The police placed Ai under house arrest after telling him they would not allow him to travel to Shanghai, where he had invited friends and supporters to eat 10,000 river crabs on Sunday, he told the German Press Agency dpa.
"The police came several times in the last few days. This afternoon their final position was that I could not go (to Shanghai)," he said.
"They are forceful measures and my personal freedom is restricted, so I cannot go," Ai said.
The Chinese word for "river crab" is a homophone for "harmony," the party's ideological buzzword for maintaining a stable and "harmonious society," which underpins its continued crackdown on dissent.
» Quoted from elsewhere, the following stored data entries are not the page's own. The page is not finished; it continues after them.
(** * Lead lifecycle of the blocharch dashboard: lib/db.js and the API routes

    A shallow embedding of the lead store ([lib/db.js]), of the two API
    routes that the automation tool and the dashboard use
    ([GET /api/n8n/leads], [PATCH /api/leads/:id]) and of the ingestion
    loop of [scripts/populate-db.js]; then of the queries and routes of the
    dashboard ([GET /dashboard], [GET /practices], [GET /practices/:id],
    [GET /pipeline], [POST /api/leads/:id/activity]).

    Conventions of the embedding.
    - A JavaScript value is a [jsval]; a finite number is the rational it
      denotes, [NaN] has a constructor of its own.
    - A JavaScript string is the [string] of its UTF-8 bytes; strings are
      well formed (no lone surrogate), as the bytes of one are.
    - A table is the list of its rows; a [SERIAL] column draws its values
      from a counter kept in the store; [NOW()] is an argument of the
      operation that calls it.
    - The connection pool is configured, so [query] reaches the server;
      it either returns or throws: operations return a [result].
      The constraints that the schema of [initSchema] declares (primary
      and foreign keys, [UNIQUE], [NOT NULL], [INTEGER]) are checked by the
      statements, and so is what the server checks of a parameter when it
      is bound: the text of an [INTEGER] is an integer, and no text and no
      [jsonb] holds U+0000.  Integers are unbounded and the declared widths
      of the [VARCHAR] columns are not modelled: a sequence never runs
      out, an id always fits [INTEGER] and a text always fits the width of
      its column.
    - Every statement that writes is recorded, in order, in the [journal]
      of the store. *)

From Stdlib Require Import ZArith QArith List String Ascii Bool Lia.
From Stdlib Require Import Sorting.Sorted Sorting.Permutation.
Import ListNotations.

Set Warnings "-register-all".
Local Open Scope string_scope.
Local Open Scope list_scope.
Local Open Scope Z_scope.

(** ** JavaScript values *)

Module JS.

Inductive jsval : Type :=
| JUndefined
| JNull
| JBool (b : bool)
| JNum (q : Q)
| JNaN
| JStr (s : string)
| JArr (items : list jsval)
| JObj (props : list (string * jsval))
| JFun (name : string).

(** ToBoolean. *)
Definition truthy (v : jsval) : bool :=
  match v with
  | JUndefined | JNull | JNaN => false
  | JBool b => b
  | JNum q => negb (Qeq_bool q 0)
  | JStr s => negb (String.eqb s "")
  | JArr _ | JObj _ | JFun _ => true
  end.

(** [a || b] *)
Definition js_or (a b : jsval) : jsval := if truthy a then a else b.

(** The properties every object literal inherits from [Object.prototype]. *)
Definition object_prototype : list (string * jsval) :=
  [ ("constructor", JFun "Object");
    ("__defineGetter__", JFun "__defineGetter__");
    ("__defineSetter__", JFun "__defineSetter__");
    ("hasOwnProperty", JFun "hasOwnProperty");
    ("__lookupGetter__", JFun "__lookupGetter__");
    ("__lookupSetter__", JFun "__lookupSetter__");
    ("isPrototypeOf", JFun "isPrototypeOf");
    ("propertyIsEnumerable", JFun "propertyIsEnumerable");
    ("toString", JFun "toString");
    ("valueOf", JFun "valueOf");
    ("toLocaleString", JFun "toLocaleString") ].

Fixpoint assoc (k : string) (props : list (string * jsval)) : option jsval :=
  match props with
  | [] => None
  | (k', v) :: rest => if String.eqb k k' then Some v else assoc k rest
  end.

(** [o[k]] on a plain object: own properties first, then the prototype;
    the accessor [__proto__] answers the prototype object itself. *)
Definition get_props (props : list (string * jsval)) (k : string) : jsval :=
  match assoc k props with
  | Some v => v
  | None =>
      match assoc k object_prototype with
      | Some v => v
      | None => if String.eqb k "__proto__" then JObj object_prototype else JUndefined
      end
  end.

(** [data.k] for the request bodies and records handled here: plain
    objects answer as above; the other values (arrays, primitives) have
    none of the properties this program reads. *)
Definition js_get (o : jsval) (k : string) : jsval :=
  match o with
  | JObj props => get_props props k
  | _ => JUndefined
  end.

(** [typeof v === 'number' && v >= 0 && v <= 100] *)
Definition number_in_0_100 (v : jsval) : bool :=
  match v with
  | JNum q => Qle_bool 0 q && Qle_bool q 100
  | _ => false
  end.

Definition is_array (v : jsval) : bool :=
  match v with JArr _ => true | _ => false end.

(** [v !== undefined] *)
Definition is_defined (v : jsval) : bool :=
  match v with JUndefined => false | _ => true end.

Definition Q_is_integer (q : Q) : bool :=
  (Qnum q mod Zpos (Qden q) =? 0)%Z.

Definition Q_to_Z (q : Q) : Z := (Qnum q / Zpos (Qden q))%Z.

End JS.
Export JS.

(** ** Strings: white space, [trim], [parseInt] *)

Module Str.

Definition code (a : ascii) : N := N_of_ascii a.

Definition ascii_ws (a : ascii) : bool :=
  let c := code a in
  ((9 <=? c) && (c <=? 13) || (c =? 32))%N.

(** U+00A0 is C2 A0. *)
Definition ws2 (a b : ascii) : bool :=
  ((code a =? 194) && (code b =? 160))%N.

(** U+1680, U+2000..U+200A, U+2028, U+2029, U+202F, U+205F, U+3000, U+FEFF. *)
Definition ws3 (a b c : ascii) : bool :=
  let x := code a in let y := code b in let z := code c in
  ((x =? 225) && (y =? 154) && (z =? 128)
   || (x =? 226) && (y =? 128)
        && ((128 <=? z) && (z <=? 138) || (z =? 168) || (z =? 169) || (z =? 175))
   || (x =? 226) && (y =? 129) && (z =? 159)
   || (x =? 227) && (y =? 128) && (z =? 128)
   || (x =? 239) && (y =? 187) && (z =? 191))%N.

(** [s.trimStart()]: the white space that [String.prototype.trim] and
    [parseInt] skip, read off the UTF-8 bytes. *)
Fixpoint trimStart (s : string) : string :=
  match s with
  | EmptyString => EmptyString
  | String a r =>
      if ascii_ws a then trimStart r
      else match r with
           | EmptyString => s
           | String b r2 =>
               if ws2 a b then trimStart r2
               else match r2 with
                    | EmptyString => s
                    | String c r3 => if ws3 a b c then trimStart r3 else s
                    end
           end
  end.

Fixpoint trimEnd (s : string) : string :=
  match s with
  | EmptyString => EmptyString
  | String a r =>
      if String.eqb (trimStart s) "" then EmptyString else String a (trimEnd r)
  end.

Definition trim (s : string) : string := trimEnd (trimStart s).

Definition digit (a : ascii) : option Z :=
  let c := code a in
  if ((48 <=? c) && (c <=? 57))%N then Some (Z.of_N c - 48) else None.

(** The longest prefix of decimal digits, read most significant first. *)
Fixpoint digits (acc : option Z) (s : string) : option Z :=
  match s with
  | EmptyString => acc
  | String a r =>
      match digit a with
      | Some d => digits (Some (10 * match acc with Some n => n | None => 0 end + d)) r
      | None => acc
      end
  end.

(** [parseInt(s, 10)]; [None] is [NaN]. *)
Definition parseInt (s : string) : option Z :=
  match trimStart s with
  | String "-" r => option_map Z.opp (digits None r)
  | String "+" r => digits None r
  | t => digits None t
  end.

End Str.

(** ** The stage resolver of [listLeadsForN8n] *)

Definition LEAD_STATUSES : list string :=
  ["new"; "contacted"; "qualified"; "proposal"; "negotiating"; "won"; "lost"].

(** [LEAD_STATUSES.includes(s)] for a string [s]. *)
Definition is_lead_status (s : string) : bool :=
  existsb (String.eqb s) LEAD_STATUSES.

Definition stageMap : list (string * jsval) :=
  [ ("new", JStr "cold"); ("contacted", JStr "no_reply");
    ("qualified", JStr "positive_reply"); ("proposal", JStr "positive_reply");
    ("negotiating", JStr "positive_reply"); ("won", JStr "positive_reply");
    ("lost", JStr "negative_reply") ].

(** [stageMap[row.status] || 'cold'] *)
Definition outreach_stage (status : string) : jsval :=
  js_or (get_props stageMap status) (JStr "cold").

(** ** The driver and the outcome of a query *)

(** node-postgres sends every parameter as text.  [prepareValue] is its
    rendering of a value that is neither [null], [undefined] nor a string
    (a number, a boolean, an array, an object); it belongs to the driver,
    not to this repository. *)
Class PgDriver : Type := { prepareValue : jsval -> string }.

(** The text of a parameter; [None] is SQL [NULL]. *)
Definition pg_text `{PgDriver} (v : jsval) : option string :=
  match v with
  | JUndefined | JNull => None
  | JStr s => Some s
  | _ => Some (prepareValue v)
  end.

Inductive error : Type :=
| NotNullViolation
| UniqueViolation
| ForeignKeyViolation
| InvalidInteger
| InvalidByteSequence
| NegativeLimit
| TypeError.

(** *** What the server refuses in a parameter

    PostgreSQL stores no U+0000.  It refuses a text parameter that holds
    the byte 00 ("invalid byte sequence for encoding UTF8: 0x00"), and a
    [jsonb] parameter whose JSON text holds the escape of U+0000 in a
    string or in a key; [InvalidByteSequence] stands for both.  The check
    is made when the parameters are bound, before the statement runs. *)
Fixpoint has_nul (s : string) : bool :=
  match s with
  | EmptyString => false
  | String a r => (N_of_ascii a =? 0)%N || has_nul r
  end.

(** A value bound as a text. *)
Definition text_fits `{PgDriver} (v : jsval) : bool :=
  match pg_text v with
  | Some s => negb (has_nul s)
  | None => true
  end.

(** The strings and the keys of the text [JSON.stringify(v)]; a property
    whose value is [undefined] or a function is left out of that text.
    (An object is the list of its own properties, each key once.) *)
Fixpoint json_has_nul (v : jsval) : bool :=
  match v with
  | JStr s => has_nul s
  | JArr items => existsb json_has_nul items
  | JObj props =>
      existsb (fun kv : string * jsval =>
                 let (k, x) := kv in
                 match x with
                 | JUndefined | JFun _ => false
                 | _ => has_nul k || json_has_nul x
                 end) props
  | _ => false
  end.

(** [JSON.stringify(v)] bound as [jsonb]. *)
Definition json_fits (v : jsval) : bool := negb (json_has_nul v).

Inductive result (A : Type) : Type :=
| Ok (a : A)
| Err (e : error).
Arguments Ok {A} a.
Arguments Err {A} e.

(** ** Rows and the store *)

Record practice : Type := mkPractice {
  p_id : Z;
  p_url : string;
  p_name : string;
  p_website : option string;
  p_socials : jsval;
  p_email : option string;
  p_address : option string;
  p_contact : option string;
  p_description : option string;
  p_years_active : option string;
  p_staff : option string;
  p_awards : jsval;
  p_source : option string;
  p_created_at : Z;
  p_updated_at : Z
}.

Record lead : Type := mkLead {
  l_id : Z;
  l_practice_id : Z;
  l_status : string;
  l_score : option Z;
  l_notes : option string;
  l_tags : option jsval;
  l_next_follow_up : option Z;
  l_created_at : Z;
  l_updated_at : Z
}.

Record activity : Type := mkActivity {
  a_id : Z;
  a_lead_id : Z;
  a_kind : string;
  a_title : option string;
  a_body : option string;
  a_extra : jsval;
  a_created_at : Z
}.

Inductive column : Type := ColStatus | ColNotes | ColScore | ColTags | ColUpdatedAt.

(** The statements that write, as the journal records them. *)
Inductive write : Type :=
| UpsertPractice (url : string)
| InsertLead (practice_id : Z)
| UpdateLead (lead_id : Z) (cols : list column)
| InsertActivity (lead_id : Z) (kind : string).

Record db : Type := mkDb {
  practices : list practice;
  leads : list lead;
  activities : list activity;
  practices_id_seq : Z;
  leads_id_seq : Z;
  activities_id_seq : Z;
  journal : list write
}.

Definition empty_db : db := mkDb [] [] [] 1 1 1 [].

Definition with_practices (ps : list practice) (d : db) : db :=
  mkDb ps (leads d) (activities d)
       (practices_id_seq d) (leads_id_seq d) (activities_id_seq d) (journal d).

Definition with_leads (ls : list lead) (d : db) : db :=
  mkDb (practices d) ls (activities d)
       (practices_id_seq d) (leads_id_seq d) (activities_id_seq d) (journal d).

Definition with_activities (acts : list activity) (d : db) : db :=
  mkDb (practices d) (leads d) acts
       (practices_id_seq d) (leads_id_seq d) (activities_id_seq d) (journal d).

Definition log (w : write) (d : db) : db :=
  mkDb (practices d) (leads d) (activities d)
       (practices_id_seq d) (leads_id_seq d) (activities_id_seq d)
       (journal d ++ [w]).

(** ** Computations over the store

    A computation returns a value or throws, and leaves a store either
    way: there is no transaction around the statements of a handler, so
    what was written before an exception stays written. *)

Definition M (A : Type) : Type := db -> result A * db.

Definition ret {A} (a : A) : M A := fun d => (Ok a, d).

Definition throw {A} (e : error) : M A := fun d => (Err e, d).

Definition bind {A B} (m : M A) (k : A -> M B) : M B :=
  fun d =>
    match m d with
    | (Ok a, d') => k a d'
    | (Err e, d') => (Err e, d')
    end.

Notation "x <- m ;; k" := (bind m (fun x => k))
  (at level 61, m at next level, right associativity).
Notation "m ;;; k" := (bind m (fun _ => k))
  (at level 61, right associativity).

Definition gets {A} (f : db -> A) : M A := fun d => (Ok (f d), d).

Definition modify (f : db -> db) : M unit := fun d => (Ok tt, f d).

Definition guard (b : bool) (e : error) : M unit :=
  if b then ret tt else throw e.

(** [nextval] of the three [SERIAL] columns. *)
Definition next_practice_id : M Z :=
  fun d => (Ok (practices_id_seq d),
            mkDb (practices d) (leads d) (activities d)
                 (practices_id_seq d + 1) (leads_id_seq d) (activities_id_seq d)
                 (journal d)).

Definition next_lead_id : M Z :=
  fun d => (Ok (leads_id_seq d),
            mkDb (practices d) (leads d) (activities d)
                 (practices_id_seq d) (leads_id_seq d + 1) (activities_id_seq d)
                 (journal d)).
In response, activists have made "river crab" a popular metaphor for many forms of official suppression of rights in China, including media and internet censorship.
Ai organized the Shanghai event to consume "harmony" in response to the authorities' decision to demolish, or "harmonize," his new studio in the city.
His wasted order of 10,000 crabs and other dishes for the planned feast was a "small problem," he said.
"The (bigger) problem is that thousands of guests are on their way," Ai said. "They bought their tickets and some of them wanted to take their children and partners, but now they have to cancel their tickets."
Some Beijing-based activists who were held under long-term house arrest said they still planned to eat crabs individually and post photographs online.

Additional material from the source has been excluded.